Title: The New Freedom Fighter
Author: Yakoub Islam
Topic: struggle
Date: 11 December 2005
Source: Retrieved on February 8, 2006 from web.archive.org

In the current eco-cultural crisis, the peoples of the world face a multitude of complex problems, the greatest of which is the growing likelihood of serious and irreverable disruption to the global climate. Slotted into this pending catastrophe is a myriad of human experiments gone awry, which one way or another are contributing to our impending demise — US imperialism, consumer capitalism, mega-urbanisation – to name but a few.

Indeed, some of those in power, who have much to gain in the short term from these experiments, are busy trying to convince their subjects/customers that the whole thing is a resounding success, or at least worth the short-term eco-human cost. Leave it to the experts, they tell us. Forget about it! Pray, have sex and watch some more TV. It’ll all be fine, in the end. The result is what I call the great somnambulism.

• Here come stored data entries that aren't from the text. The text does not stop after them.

(* ===== verification/Rpc.v ===== *)
(** * The remote interfaces of the services (the rpcapi.py files and the services they call)

    A client method takes its arguments the way Python binds them and sends them by
    name; the service binds the names to the parameters of its method. The tables are
    the signatures on both sides; [clients_understood] compares them. *)
From Stdlib Require Import ZArith Lia String.
From stdpp Require Import base option numbers strings sets list.
From S2P Require Import Prelude PyStr Exceptions Values World.
Local Open Scope string_scope.

(** ** Binding arguments *)

(** Parameters with their defaults. *)
Abbreviation params := (list (string * option pyval)).
Definition req (names : list string) : params := map (fun n => (n, None)) names.
Definition paged : params :=
  [("criterion", Some PNone); ("marker", Some PNone); ("limit", Some PNone); ("sort_key", Some PNone);
   ("sort_dir", Some PNone)].

(** How Python binds the arguments of a call: those given by position come first; one
    too many, a name twice, an unknown name or a missing one is a TypeError. *)
Fixpoint bind_rest (ps : params) (kw : list (string * pyval)) : R (list (string * pyval)) :=
  match ps with
  | [] => match kw with [] => Ok [] | _ => Raise (Py PyTypeError) end
  | (n, d) :: ps =>
      match aget n kw, d with
      | Some v, _ | None, Some v => let? rest := bind_rest ps (adel n kw) in Ok ((n, v) :: rest)
      | None, None => Raise (Py PyTypeError)
      end
  end.
Fixpoint bind_args (ps : params) (pos : list pyval) (kw : list (string * pyval)) : R (list (string * pyval)) :=
  match pos, ps with
  | [], _ => bind_rest ps kw
  | _, [] => Raise (Py PyTypeError)
  | v :: pos, (n, _) :: ps =>
      if bool_decide (n ∈ kw.*1) then Raise (Py PyTypeError)
      else let? rest := bind_args ps pos kw in Ok ((n, v) :: rest)
  end.

(** ** Clients and services *)

Inductive call_kind := Call | Cast_.
(** What goes over the wire. *)
Record rpc := { rpc_kind : call_kind; rpc_method : string; rpc_args : list (string * pyval) }.
Definition invoke (client : list (string * (call_kind * params))) (name : string)
    (pos : list pyval) (kw : list (string * pyval)) : R rpc :=
  match aget name client with
  | None => Raise (Py PyAttributeError)
  | Some (kind, ps) =>
      let? args := bind_args ps pos kw in Ok {| rpc_kind := kind; rpc_method := name; rpc_args := args |}
  end.
(** The service has no such method, or calls it with the names of the message. *)
Definition receive (service : list (string * params)) (m : rpc) : R (list (string * pyval)) :=
  match aget (rpc_method m) service with
  | None => Raise (Py PyAttributeError)
  | Some ps => bind_args ps [] (rpc_args m)
  end.
(** ** Objects and answers *)

Definition http_request_of : A http_request :=
  gets (fun s => {| r_path := q_path request; r_GET := a_GET s; r_host_url := q_host_url request |}).
(** [DesignateAdapter.render('API_v2', o, request=..., context=...)] *)
Definition render_with (kw : option context) (o : pyval) : A pyval :=
  let! r := http_request_of in
  faulty (render nesting {| k_request := Some r; k_context := kw; k_failed_object := None |} "API_v2" o).
Definition render_v2 (o : pyval) : A pyval := render_with None o.
Definition render_plain (o : pyval) : A pyval :=
  faulty (render nesting {| k_request := None; k_context := None; k_failed_object := None |} "API_v2" o).
Definition parse_v2 (body o : pyval) : A pyval := faulty (Adapters.parse set_iter nesting "API_v2" body o).
Definition new_v2 (c : string) : A pyval := faulty (Adapters.new c).
Definition attr (o : pyval) (name : string) : A pyval := faulty (getattr registry o name).
(** [v[name]] and [len(v)] *)
Definition subscript (v : pyval) (name : string) : R pyval :=
  match v with
  | PDict d => match aget name d with Some w => Ok w | None => Raise (Py PyKeyError) end
  | PObj _ _ _ _ => getattr registry v name
  | _ => Raise (Py PyTypeError)
  end.
Definition len_of (v : pyval) : R Z :=
  match v with
  | PList l => Ok (Z.of_nat (length l))
  | PDict d => Ok (Z.of_nat (length d))
  | PStr s => Ok (Z.of_nat (String.length s))
  | PObj c _ _ _ => if is_list_class registry c then Ok (Z.of_nat (length (list_objects v))) else Raise (Py PyTypeError)
  | _ => Raise (Py PyTypeError)
  end.
(** [d.has_key(name)] *)
Definition has_key (v : pyval) (name : string) : R bool :=
  match v with PDict d => Ok (mem_str name d.*1) | _ => Raise (Py PyAttributeError) end.
(** [d[name] = v] *)
Definition set_item (d : pyval) (name : string) (v : pyval) : R pyval :=
  match d with PDict d => Ok (PDict (aset name v d)) | _ => Raise (Py PyTypeError) end.

(** [validate]: the errors become an InvalidObject with the object. *)
Definition error_object (e : verror) : pyval :=
  PObj "ValidationError"
    [("path", PList (path e)); ("message", PStr (message_of e)); ("validator", PStr (validator e))]
    ["path"; "message"; "validator"] [].
Definition error_list (l : list verror) : pyval :=
  PObj "ValidationErrorList" [("objects", PList (map error_object l))] [] [].
Definition by_verdict (v : verdict) (valid o : pyval) : A pyval :=
  match v with
  | Valid => ret valid
  | Invalid errors => raise {| f_exc := InvalidObject; f_message := PStr "Provided object does not match schema";
                               f_errors := error_list errors; f_object := o |}
  | Fails e => raise (bare e)
  end.
(** The data of the records, when they are strings. *)
Fixpoint strings (l : list pyval) : option (list string) :=
  match l with
  | [] => Some []
  | PStr s :: l => option_map (cons s) (strings l)
  | _ => None
  end.
Definition validate_rrset (o : pyval) : A pyval :=
  let! type := attr o "type" in
  let! records := attr o "records" in
  let! data := faulty (rmap data_of (list_objects records)) in
  let! again := faulty (setattr registry o "records" (deepcopy registry records)) in
  match strings data with
  | Some data =>
      by_verdict (fst (validate_recordset supported_record_type (recordset_errors o) (show type) data)) again o
  | None => by_verdict (match odd_data_errors o with [] => Valid | l => Invalid l end) again o
  end.
Definition validated (o : pyval) : A pyval :=
  let c := class_of o in
  if String.eqb c "RecordSet" then validate_rrset o
  else if String.eqb c "Zone" then by_verdict (validate_zone object_errors o) o o
  else by_verdict (validate object_errors o) o o.

Definition answer (n : Z) (body : pyval) : A response :=
  ret {| status := n; r_headers := []; r_body := body |}.
(** An answer whose Location is the link of the body to itself. *)
Definition located (n : Z) (body : pyval) : A response :=
  let! links := faulty (subscript body "links") in
  let! self := faulty (subscript links "self") in
  ret {| status := n; r_headers := [("Location", show self)]; r_body := body |}.
(** [raise NotImplemented('json-patch not implemented')] calls a constant. *)
Definition no_json_patch : A unit :=
  raise_if (String.eqb (q_content_type request) "application/json-patch+json") (bare (Py PyTypeError)).

(** ** Simple resources *)

(** A resource shown, listed, created, changed: the shapes that the handlers below
    share. *)
Definition show_one (method name id : string) : A pyval := uuids [(name, id)] ;;; central method [PStr id].
Definition list_all (method : string) (keys filters : list string) (params : list (string * pyval)) : A pyval :=
  let! '(criterion, p) := filtered keys filters params in central method (page_args criterion p).
Definition parsed_and_valid (body o : pyval) : A pyval :=
  let! o := parse_v2 body o in validated o.
Definition rendered (n : Z) (o : pyval) : A response := let! body := render_v2 o in answer n body.
Definition rendered_located (n : Z) (o : pyval) : A response := let! body := render_v2 o in located n body.
Lemma put_recordset_guarded_witness :
  let put := @RecordSets_put_one open_env demo_services (fun l => l) demo_json (demo_rest "put") demo_id demo_id in
  asked put = ["get_recordset"; "update_recordset"] /\
  Emits (@may_update demo_services (fun l => l) demo_json (demo_rest "put") demo_ctx demo_id demo_id) put demo_state.
Proof.
  intros put. split; [by vm_compute|].
  exact (@put_recordset_guarded open_env demo_services (fun l => l) demo_json (demo_rest "put") demo_id demo_id demo_state
           demo_ctx eq_refl).
Defined.
Lemma gets_send_no_writes_witness :
  let get := @Tlds_get_one open_env demo_services (demo_rest "") demo_id in
  asked get = ["get_tld"] /\ Emits (fun m => reads m = true) get demo_state.
Proof.
  intros get. split; [by vm_compute|].
  apply (@gets_send_no_writes open_env demo_services (demo_rest "") demo_id demo_id []).
  unfold get_handlers. do 4 right. left.
Defined.
Lemma stored_objects_valid_witness :
  let post := @Tlds_post_all open_env demo_services demo_schemas (fun l => l) demo_json (demo_rest "post") in
  asked post = ["create_tld"] /\
  Emits (fun m => forall method o, stored m = Some (method, o) ->
    @requested open_env demo_services demo_schemas (fun l => l) demo_json (demo_rest "post") demo_id demo_id demo_state method o) post demo_state.
Proof.
  intros post. split; [by vm_compute|].
  apply (@stored_objects_valid open_env demo_services demo_schemas (fun l => l) demo_json (demo_rest "post") demo_id demo_id).
  unfold storing_handlers. do 4 right. left.
Defined.
(* ===== verification/SqlCache.v ===== *)
(** * The status cache in a database (designate/pool_manager/cache/impl_sqlalchemy/)

    The driver of the status cache that keeps its statuses in a table of a database of its own,
    one row for a name server, a zone and an action. It is stricter than the driver on
    memcached: it stores a new status only where there is none. *)
From Stdlib Require Import ZArith Lia Ascii String.
From stdpp Require Import base option numbers strings sets list.
From S2P Require Import Prelude PyStr Exceptions Values Objects Utils Classes World Sql SqlFacts Rows Tables.
Local Open Scope string_scope.

(** ** The table (tables.py): its columns, and below their types *)
Definition pool_manager_statuses : table := {|
  t_name := "pool_manager_statuses";
  t_columns := [
    ("id", Some DUuid);
    ("version", Some (DConst (PInt 1)));
    ("created_at", Some DNow);
    ("updated_at", None);
    ("nameserver_id", None);
    ("zone_id", None);
    ("action", None);
    ("status", None);
    ("serial_number", None) ];
  t_onupdate := ["updated_at"];
  t_unique := [["nameserver_id"; "zone_id"; "action"]] |}.
Definition UPDATE_STATUSES : list string := ["SUCCESS"; "ERROR"].
Definition UPDATE_ACTIONS : list string := ["CREATE"; "DELETE"; "UPDATE"].
(** The types of the columns, and whether they are nullable *)
Definition pool_manager_status_types : list (string * (column_type * bool)) := [
  ("id", (CUuid, false));
  ("version", (CInteger, false));
  ("created_at", (CDateTime, true));
  ("updated_at", (CDateTime, true));
  ("nameserver_id", (CUuid, false));
  ("zone_id", (CUuid, false));
  ("action", (CEnum UPDATE_ACTIONS, false));
  ("status", (CEnum UPDATE_STATUSES, true));
  ("serial_number", (CInteger, false)) ].

(** ** The driver (SQLAlchemyPoolManagerCache) *)
Section Driver.
Context `{Env} `{SqlEngine}.
Definition Sql_retrieve (ctx : context) (nameserver_id zone_id action : pyval) : P world pyval :=
  _find_one ctx pool_manager_statuses "PoolManagerStatus" (NotFound PoolManagerStatusNotFound)
    [("nameserver_id", nameserver_id); ("zone_id", zone_id); ("action", action)] true.
Definition Sql_clear (ctx : context) (pool_manager_status : pyval) : P world unit :=
  let! id := lift (getattr registry pool_manager_status "id") in
  let! pool_manager_status :=
    if truthy id then ret pool_manager_status
    else
      let! nameserver_id := lift (getattr registry pool_manager_status "nameserver_id") in
      let! zone_id := lift (getattr registry pool_manager_status "zone_id") in
      let! action := lift (getattr registry pool_manager_status "action") in
      Sql_retrieve ctx nameserver_id zone_id action in
  _delete ctx pool_manager_statuses pool_manager_status (NotFound PoolManagerStatusNotFound) false ;;; ret tt.
(** The status, as it is afterwards *)
Definition Sql_store (ctx : context) (pool_manager_status : pyval) : P world pyval :=
  let! id := lift (getattr registry pool_manager_status "id") in
  if truthy id then
    _update ctx pool_manager_statuses pool_manager_status (Duplicate DuplicatePoolManagerStatus) (NotFound PoolManagerStatusNotFound) []
  else _create pool_manager_statuses pool_manager_status (Duplicate DuplicatePoolManagerStatus) [] [].

(** What the pool manager does with it: a new status ([_build_status_object]), and one that is
    looked up and changed ([update_status]) *)
Definition key : Type := string * string * string.
Definition status_object (k : key) (status serial_number : pyval) : R pyval :=
  new_obj registry "PoolManagerStatus"
    [("nameserver_id", PStr k.1.1); ("zone_id", PStr k.1.2); ("status", status); ("serial_number", serial_number); ("action", PStr k.2)].
Inductive cache_call := Retrieve (k : key) | StoreNew (k : key) (status : pyval) (serial : Z)
                      | Change (k : key) (status : pyval) (serial : Z) | Clear (k : key).
Definition reading (o : pyval) : P world (pyval * pyval) :=
  let! status := lift (getattr registry o "status") in
  let! serial := lift (getattr registry o "serial_number") in ret (status, serial).
Definition call_cache (ctx : context) (c : cache_call) : P world (pyval * pyval) :=
  match c with
  | Retrieve (ns, z, a) => let! o := Sql_retrieve ctx (PStr ns) (PStr z) (PStr a) in reading o
  | StoreNew k status serial =>
      let! o := lift (status_object k status (PInt serial)) in
      Sql_store ctx o ;;; ret (PNone, PNone)
  | Change (ns, z, a) status serial =>
      let! o := Sql_retrieve ctx (PStr ns) (PStr z) (PStr a) in
      let! o := lift (update registry o [("status", status); ("serial_number", PInt serial)]) in
      Sql_store ctx o ;;; ret (PNone, PNone)
  | Clear k =>
      let! o := lift (status_object k PNone (PInt 0)) in
      Sql_clear ctx o ;;; ret (PNone, PNone)
  end.
End Driver.

(** ** Theorems: a map that is told apart from one that is written to *)
(** The specification: what is known of each key. *)
Abbreviation spec := (key -> option (pyval * pyval)).
Definition put (k : key) (v : option (pyval * pyval)) (m : spec) : spec := fun k' => if decide (k' = k) then v else m k'.
Definition spec_call (c : cache_call) (m : spec) : res exc (pyval * pyval) * spec :=
  match c with
  | Retrieve k => match m k with Some v => (Ok v, m) | None => (Raise (NotFound PoolManagerStatusNotFound), m) end
  | StoreNew k status serial =>
      match m k with
      | Some _ => (Raise (Duplicate DuplicatePoolManagerStatus), m)
      | None => (Ok (PNone, PNone), put k (Some (status, PInt serial)) m)
      end
  | Change k status serial =>
      match m k with
      | Some _ => (Ok (PNone, PNone), put k (Some (status, PInt serial)) m)
      | None => (Raise (NotFound PoolManagerStatusNotFound), m)
      end
  | Clear k =>
      match m k with
      | Some _ => (Ok (PNone, PNone), put k None m)
      | None => (Raise (NotFound PoolManagerStatusNotFound), m)
      end
  end.
Fixpoint calls {St} (step : cache_call -> St -> res exc (pyval * pyval) * St) (l : list cache_call) (st : St) : list (res exc (pyval * pyval)) :=
  match l with [] => [] | c :: l => let '(r, st) := step c st in r :: calls step l st end.
Definition after {St} (step : cache_call -> St -> res exc (pyval * pyval) * St) (l : list cache_call) (st : St) : St :=
  foldl (fun st c => (step c st).2) st l.
(** The values of a call: what it looks for, and what it would write *)
Definition call_key (c : cache_call) : key :=
  match c with Retrieve k | StoreNew k _ _ | Change k _ _ | Clear k => k end.
Definition call_value (c : cache_call) : pyval * pyval :=
  match c with StoreNew _ s n | Change _ s n => (s, PInt n) | _ => (PNone, PInt 0) end.
(** The columns of a row, by name *)
Definition cells_of (k : key) (v : pyval * pyval) : list (string * pyval) :=
  [("nameserver_id", PStr k.1.1); ("zone_id", PStr k.1.2); ("action", PStr k.2); ("status", v.1); ("serial_number", v.2)].
(** The table takes the values of the call. *)
Definition table_takes (k : key) (v : pyval * pyval) : Prop :=
  Forall (fun nv => column_takes pool_manager_status_types nv.1 nv.2) (cells_of k v).
Definition good_call (c : cache_call) : Prop := table_takes (call_key c) (call_value c).

Section Refinement.
Context `{Env} `{SqlLaws}.
Hypothesis uuid4_fresh : forall n m, uuid4 n = uuid4 m -> n = m.
Hypothesis uuid4_text : forall n, uuid4 n <> "".
Variable ctx : context.
Abbreviation rows w := (rows_of (w_db w) pool_manager_statuses).
Definition plain_key (k : key) : Prop := plain k.1.1 /\ plain k.1.2 /\ plain k.2.
Definition status_value (v : pyval) : Prop := match v with PNone | PStr _ => True | _ => False end.
Lemma good_key k v : table_takes k v -> plain_key k.
Proof.
  unfold table_takes, cells_of. rewrite !Forall_cons. intros (Ha & Hb & Hc & _). split_and!; [by apply uuid_plain..|].
  change (mem_str k.2 UPDATE_ACTIONS = true) in Hc. apply mem_str_elem in Hc. intros n. unfold UPDATE_ACTIONS in Hc.
  repeat (apply elem_of_cons in Hc as [Hc|Hc]; [rewrite Hc; reflexivity|]). by apply elem_of_nil in Hc.
Qed.
Lemma good_status k v : table_takes k v -> status_value v.1.
Proof. unfold table_takes, cells_of. rewrite !Forall_cons. intros (_ & _ & _ & Hd & _). cbn [fst snd] in Hd. by destruct v.1. Qed.
(** A row of a key: identifiers and actions are text, a status is text or NULL, a serial a number. *)
Definition row_of (k : key) (v : pyval * pyval) (x : row) : Prop :=
  cell x "nameserver_id" = PStr k.1.1 /\ cell x "zone_id" = PStr k.1.2 /\ cell x "action" = PStr k.2 /\
  cell x "status" = v.1 /\ status_value v.1 /\ exists n, v.2 = PInt n /\ cell x "serial_number" = PInt n.
Record tidy (w : world) (l : list (key * (pyval * pyval))) : Prop := {
  ids_differ : identified pool_manager_statuses w;
  ids_text : forall x, x ∈ rows w -> cell x "id" <> PStr "";
  rows_hold : Forall2 (fun kv x => row_of kv.1 kv.2 x) l (rows w);
  keys_differ : NoDup l.*1;
  values_taken : Forall (fun kv => table_takes kv.1 kv.2) l;
}.
Definition agrees (l : list (key * (pyval * pyval))) (m : spec) : Prop :=
  forall k v, (k, v) ∈ l <-> m k = Some v.

Definition has_key (k : key) (x : row) : bool :=
  compare_op OEq (cell x "nameserver_id") (PStr k.1.1) && compare_op OEq (cell x "zone_id") (PStr k.1.2) &&
  compare_op OEq (cell x "action") (PStr k.2).
Lemma has_key_row k k' v x : row_of k' v x -> has_key k x = bool_decide (k' = k).
Proof.
  intros (Ha & Hb & Hc & _). unfold has_key. rewrite Ha, Hb, Hc, !eq_str.
  destruct k as [[a b] c], k' as [[a' b'] c']. cbn [fst snd].
  destruct (String.eqb_spec a' a) as [->|], (String.eqb_spec b' b) as [->|], (String.eqb_spec c' c) as [->|]; cbn; symmetry;
    first [by apply bool_decide_eq_true|apply bool_decide_eq_false; congruence].
Qed.
Lemma retrieve_eq k w : plain_key k -> Sql_retrieve ctx (PStr k.1.1) (PStr k.1.2) (PStr k.2) w =
  match filter (fun x => has_key k x = true) (rows w) with
  | [x] => (_set_object_from_model (PObj "PoolManagerStatus" [] [] []) (Some x), w)
  | _ => (Raise (NotFound PoolManagerStatusNotFound), w)
  end.
Proof.
  intros (Ha & Hb & Hc). unfold Sql_retrieve. rewrite find_one_eq.
  - erewrite filter_ext_bool; [reflexivity|]. intros x. unfold wanted, matches, has_key. cbn [forallb fst snd].
    rewrite Ha, Hb, Hc. cbn. by rewrite !andb_true_r, andb_assoc.
  - unfold find_query. cbn [_apply_criterion]. rewrite Ha, Hb, Hc. cbn. eauto.
Qed.
(** The rows with a key: the one of the key, or none *)
Lemma no_key k (l : list (key * (pyval * pyval))) r : Forall2 (fun kv x => row_of kv.1 kv.2 x) l r -> k ∉ l.*1 -> forall y, y ∈ r -> has_key k y = false.
Proof.
  induction 1 as [|kv x l r Hx Hl IH]; intros Hk y Hy; [by apply elem_of_nil in Hy|]. cbn in Hk.
  apply elem_of_cons in Hy as [->|Hy]; [|apply IH; [set_solver|done]].
  rewrite (has_key_row k _ _ _ Hx). apply bool_decide_eq_false. set_solver.
Qed.
Lemma key_row k v w l : tidy w l -> (k, v) ∈ l -> exists l1 l2 pre x post,
  l = app l1 ((k, v) :: l2) /\ rows w = app pre (x :: post) /\ row_of k v x /\ has_key k x = true /\
  Forall2 (fun kv x => row_of kv.1 kv.2 x) l1 pre /\ Forall2 (fun kv x => row_of kv.1 kv.2 x) l2 post /\
  (forall y, y ∈ app pre post -> has_key k y = false).
Proof.
  intros [_ _ Hr Hd _] (l1 & l2 & ->)%list_elem_of_split.
  apply Forall2_app_inv_l in Hr as (pre & r2 & Hpre & Hr & Hw). apply Forall2_cons_inv_l in Hr as (x & post & Hx & Hpost & ->).
  exists l1, l2, pre, x, post. split_and!; [done..| | | |].
  - rewrite (has_key_row k _ _ _ Hx). by apply bool_decide_eq_true.
  - done.
  - done.
  - apply (no_key k (app l1 l2)); [by apply Forall2_app|]. rewrite fmap_app in Hd |- *. cbn in Hd.
    apply NoDup_app in Hd as (_ & Hd & Hd2). apply NoDup_cons in Hd2 as [Hd2 _]. intros [Hi|Hi]%elem_of_app; [|done].
    apply (Hd k Hi). by left.
Qed.
(** Looking up: the object of the row, or the exception *)
Definition object_of (k : key) (v : pyval * pyval) (x : row) (o : pyval) : Prop :=
  exists f, o = PObj "PoolManagerStatus" f [] [] /\ loaded_from pool_manager_statuses "PoolManagerStatus" x o.
Lemma retrieve_known k v w l : tidy w l -> plain_key k -> (k, v) ∈ l -> exists o x pre post,
  Sql_retrieve ctx (PStr k.1.1) (PStr k.1.2) (PStr k.2) w = (Ok o, w) /\ rows w = app pre (x :: post) /\ row_of k v x /\ object_of k v x o.
Proof.
  intros Hw Hk Hin. destruct (key_row k v w l Hw Hin) as (l1 & l2 & pre & x & post & -> & E & Hx & Hxk & _ & _ & Ho).
  destruct (set_object_Ok "PoolManagerStatus" [] [] [] (Some x)) as [f Hf].
  exists (PObj "PoolManagerStatus" f [] []), x, pre, post. split; [|split_and!; [done|done|]].
  - rewrite retrieve_eq, E, (filter_app_one (has_key k)), Hxk by done. by rewrite Hf.
  - exists f. split; [done|]. by apply set_object_loaded.
Qed.
Lemma retrieve_unknown k w l : tidy w l -> plain_key k -> k ∉ l.*1 ->
  Sql_retrieve ctx (PStr k.1.1) (PStr k.1.2) (PStr k.2) w = (Raise (NotFound PoolManagerStatusNotFound), w).
Proof.
  intros Hw Hk Hn. rewrite retrieve_eq by done. pose proof (no_key k l _ (rows_hold _ _ Hw) Hn) as Hno.
  replace (filter _ (rows w)) with ([] : list row); [done|]. symmetry. clear -Hno.
  induction (rows w) as [|y r IH]; [done|]. rewrite filter_cons, decide_False; [apply IH; set_solver|]. rewrite Hno; [done|by left].
Qed.
Lemma getattr_cell x f n : loaded_from pool_manager_statuses "PoolManagerStatus" x (PObj "PoolManagerStatus" f [] []) ->
  in_FIELDS registry "PoolManagerStatus" n = true -> is_relation registry "PoolManagerStatus" n = false ->
  getattr registry (PObj "PoolManagerStatus" f [] []) n = Ok (cell x n).
Proof. intros (f0 & [= <-] & Hf) Hn Hr. unfold getattr. rewrite Hn, Hr, Hf by done. cbn [negb]. unfold cell. by destruct (aget n x). Qed.
Lemma reading_spec k v x o w : row_of k v x -> object_of k v x o -> reading o w = (Ok v, w).
Proof.
  intros (_ & _ & _ & Hs & _ & n & Hv & Hn) (f & -> & Hf). unfold reading, bind, lift, ret.
  rewrite !(getattr_cell x f) by done. rewrite Hs, Hn, <- Hv. by destruct v.
Qed.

The new freedom fighter is awakening. Eyes open, she starts with the understanding that few of the problems we face are divorced from the big problem, which is the failure of humanity to agree a coherent plan for its own future. This is not a matter of politics, or justice, or strategy. This is a question of purpose. The question of why we are alive is only meaningful when such a purpose unites us all.

The freedom fighter asks, what can wake my friends and neighbours? The power of the Transcendent has made itself felt in the world many times, from Buddha to Muhammad (aws). Neoliberal capitalism is proving no better than state Marxism in addressing humanity’s woes. The notion of aggressively propagating an exclusive belief systems has yet to reach violent climax, but is a defunct notion nonetheless.

Our call must be to a consensus, but for this to happen, it must take place under a clearly defined universal ethic which decries compulsion, hegemonic domination or manipulation. Truth may be a problematic concept, but honesty, empathetic-kindness and humility are not. Yet within this creeping crisis, we need much more than a face-to-face morality to oil the wheels of negotiated settlements.

The purpose itself must equally define our ethic. We must plan beyond a generation and we must plan for more than our material wellbeing. The playground pragmatism which coldly rejects the peacemakers’ idealism is proving disastrous for our societies. We need to discover a meta-narrative by which we can define a planet’s progress. Human rights are simply not sufficient to the task.

The first step, sisters and brothers, is to stop and think. Stop to learn. Stop, then pray for guidance from The One. What can we ask of our friends and neighbour? What can we demand? What can we do and what are we sure needs to be done?